§ **Work task**
When you reach the line containing "s (ret a) Q." in the entries below, begin reproducing lines exactly, and stop once the line containing "keeps s c R." is done.

§ **Stored items**
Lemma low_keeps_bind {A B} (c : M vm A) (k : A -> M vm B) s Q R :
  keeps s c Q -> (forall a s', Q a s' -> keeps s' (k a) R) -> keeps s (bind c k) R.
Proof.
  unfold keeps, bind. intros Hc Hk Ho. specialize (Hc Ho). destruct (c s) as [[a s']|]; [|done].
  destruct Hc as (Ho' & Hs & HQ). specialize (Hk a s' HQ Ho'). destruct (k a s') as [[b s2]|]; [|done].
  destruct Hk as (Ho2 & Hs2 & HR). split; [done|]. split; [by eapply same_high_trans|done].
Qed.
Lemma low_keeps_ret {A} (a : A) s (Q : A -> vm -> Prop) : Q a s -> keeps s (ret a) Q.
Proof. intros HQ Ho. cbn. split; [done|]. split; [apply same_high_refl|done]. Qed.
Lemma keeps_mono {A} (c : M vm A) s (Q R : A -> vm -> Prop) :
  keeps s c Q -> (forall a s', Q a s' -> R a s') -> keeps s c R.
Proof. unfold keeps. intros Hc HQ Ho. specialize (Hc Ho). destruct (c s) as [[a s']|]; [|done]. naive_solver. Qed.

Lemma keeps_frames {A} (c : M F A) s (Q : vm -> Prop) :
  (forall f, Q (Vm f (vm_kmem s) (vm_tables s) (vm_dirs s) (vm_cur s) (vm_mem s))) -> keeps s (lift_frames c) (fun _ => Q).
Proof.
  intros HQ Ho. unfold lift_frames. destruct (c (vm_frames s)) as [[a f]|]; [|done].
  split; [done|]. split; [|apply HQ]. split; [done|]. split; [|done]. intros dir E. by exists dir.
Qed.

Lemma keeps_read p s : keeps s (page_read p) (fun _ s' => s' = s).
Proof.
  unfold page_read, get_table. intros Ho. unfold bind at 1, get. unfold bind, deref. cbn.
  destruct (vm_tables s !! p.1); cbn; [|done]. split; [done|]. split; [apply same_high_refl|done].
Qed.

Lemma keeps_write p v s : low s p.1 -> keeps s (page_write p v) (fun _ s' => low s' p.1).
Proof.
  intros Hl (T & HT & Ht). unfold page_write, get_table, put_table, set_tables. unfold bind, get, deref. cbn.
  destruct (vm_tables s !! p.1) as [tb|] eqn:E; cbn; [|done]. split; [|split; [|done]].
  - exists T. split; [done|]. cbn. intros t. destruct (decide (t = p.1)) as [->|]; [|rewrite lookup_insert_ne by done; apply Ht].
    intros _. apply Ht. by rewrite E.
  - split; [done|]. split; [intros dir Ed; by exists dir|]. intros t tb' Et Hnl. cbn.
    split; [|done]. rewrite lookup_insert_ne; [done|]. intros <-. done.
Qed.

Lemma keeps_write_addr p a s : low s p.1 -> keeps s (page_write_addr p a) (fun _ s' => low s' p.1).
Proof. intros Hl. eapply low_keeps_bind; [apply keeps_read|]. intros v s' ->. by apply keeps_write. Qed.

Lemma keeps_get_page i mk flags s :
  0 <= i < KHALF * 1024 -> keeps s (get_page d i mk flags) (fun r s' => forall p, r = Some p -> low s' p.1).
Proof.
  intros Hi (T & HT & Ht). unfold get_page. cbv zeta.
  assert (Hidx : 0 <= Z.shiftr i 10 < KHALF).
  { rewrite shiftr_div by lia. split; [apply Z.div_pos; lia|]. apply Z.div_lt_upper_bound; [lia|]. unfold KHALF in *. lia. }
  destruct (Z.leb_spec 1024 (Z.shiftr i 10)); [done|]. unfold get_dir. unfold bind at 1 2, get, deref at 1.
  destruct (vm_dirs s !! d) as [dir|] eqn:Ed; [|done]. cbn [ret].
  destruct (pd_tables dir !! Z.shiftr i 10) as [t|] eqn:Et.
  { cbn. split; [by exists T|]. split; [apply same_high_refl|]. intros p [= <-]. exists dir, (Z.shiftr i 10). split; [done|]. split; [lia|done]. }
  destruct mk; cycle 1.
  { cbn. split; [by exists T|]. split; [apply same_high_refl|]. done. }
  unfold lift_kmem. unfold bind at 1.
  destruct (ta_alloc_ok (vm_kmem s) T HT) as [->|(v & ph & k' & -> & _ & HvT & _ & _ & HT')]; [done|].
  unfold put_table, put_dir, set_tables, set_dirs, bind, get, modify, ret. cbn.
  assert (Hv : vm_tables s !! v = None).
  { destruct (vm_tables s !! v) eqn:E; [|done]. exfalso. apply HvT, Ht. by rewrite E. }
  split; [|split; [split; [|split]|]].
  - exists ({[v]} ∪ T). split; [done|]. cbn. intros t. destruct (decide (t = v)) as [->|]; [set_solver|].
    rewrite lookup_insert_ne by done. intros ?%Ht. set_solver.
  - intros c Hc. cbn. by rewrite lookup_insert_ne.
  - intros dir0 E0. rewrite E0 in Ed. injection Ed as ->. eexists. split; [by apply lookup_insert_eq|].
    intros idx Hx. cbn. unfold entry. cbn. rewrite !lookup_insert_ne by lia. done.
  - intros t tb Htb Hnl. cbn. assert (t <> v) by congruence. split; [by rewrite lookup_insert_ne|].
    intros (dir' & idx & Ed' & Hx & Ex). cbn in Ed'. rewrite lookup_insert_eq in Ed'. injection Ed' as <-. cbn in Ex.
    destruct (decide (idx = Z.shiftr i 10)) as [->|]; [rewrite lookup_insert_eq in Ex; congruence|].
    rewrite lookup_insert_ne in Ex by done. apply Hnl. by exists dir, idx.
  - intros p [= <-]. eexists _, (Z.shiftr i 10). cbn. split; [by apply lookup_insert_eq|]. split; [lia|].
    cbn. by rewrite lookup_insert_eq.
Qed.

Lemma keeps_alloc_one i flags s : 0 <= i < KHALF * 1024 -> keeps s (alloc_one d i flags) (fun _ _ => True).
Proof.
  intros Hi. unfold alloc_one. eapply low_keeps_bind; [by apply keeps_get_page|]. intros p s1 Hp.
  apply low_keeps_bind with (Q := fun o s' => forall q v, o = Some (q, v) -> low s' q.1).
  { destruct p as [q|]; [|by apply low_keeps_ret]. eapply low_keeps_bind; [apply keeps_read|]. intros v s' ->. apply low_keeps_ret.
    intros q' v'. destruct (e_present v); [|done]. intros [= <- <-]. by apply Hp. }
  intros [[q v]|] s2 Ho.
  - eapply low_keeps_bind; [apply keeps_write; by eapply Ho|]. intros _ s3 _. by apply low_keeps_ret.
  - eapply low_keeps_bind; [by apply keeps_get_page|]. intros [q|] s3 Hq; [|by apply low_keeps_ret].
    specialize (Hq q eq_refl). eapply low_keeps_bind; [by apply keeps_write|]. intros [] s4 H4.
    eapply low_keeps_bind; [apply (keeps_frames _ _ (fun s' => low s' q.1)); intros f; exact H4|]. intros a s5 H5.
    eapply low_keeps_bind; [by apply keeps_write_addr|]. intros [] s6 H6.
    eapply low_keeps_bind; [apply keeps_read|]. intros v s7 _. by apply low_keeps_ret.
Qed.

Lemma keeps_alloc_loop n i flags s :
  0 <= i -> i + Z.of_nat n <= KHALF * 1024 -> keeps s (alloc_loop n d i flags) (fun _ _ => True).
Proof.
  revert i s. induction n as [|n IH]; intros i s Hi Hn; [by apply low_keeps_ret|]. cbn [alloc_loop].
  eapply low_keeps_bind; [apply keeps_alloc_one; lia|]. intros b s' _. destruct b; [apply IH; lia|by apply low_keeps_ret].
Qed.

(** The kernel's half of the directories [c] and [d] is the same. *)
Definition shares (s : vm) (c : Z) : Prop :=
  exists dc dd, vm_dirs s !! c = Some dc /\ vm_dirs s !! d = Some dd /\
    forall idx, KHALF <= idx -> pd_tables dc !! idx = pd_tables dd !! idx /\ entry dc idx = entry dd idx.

§ **Exercise result**
Lemma low_keeps_ret {A} (a : A) s (Q : A -> vm -> Prop) : Q a s -> keeps s (ret a) Q.
Proof. intros HQ Ho. cbn. split; [done|]. split; [apply same_high_refl|done]. Qed.
Lemma keeps_mono {A} (c : M vm A) s (Q R : A -> vm -> Prop) :
  keeps s c Q -> (forall a s', Q a s' -> R a s') -> keeps s c R.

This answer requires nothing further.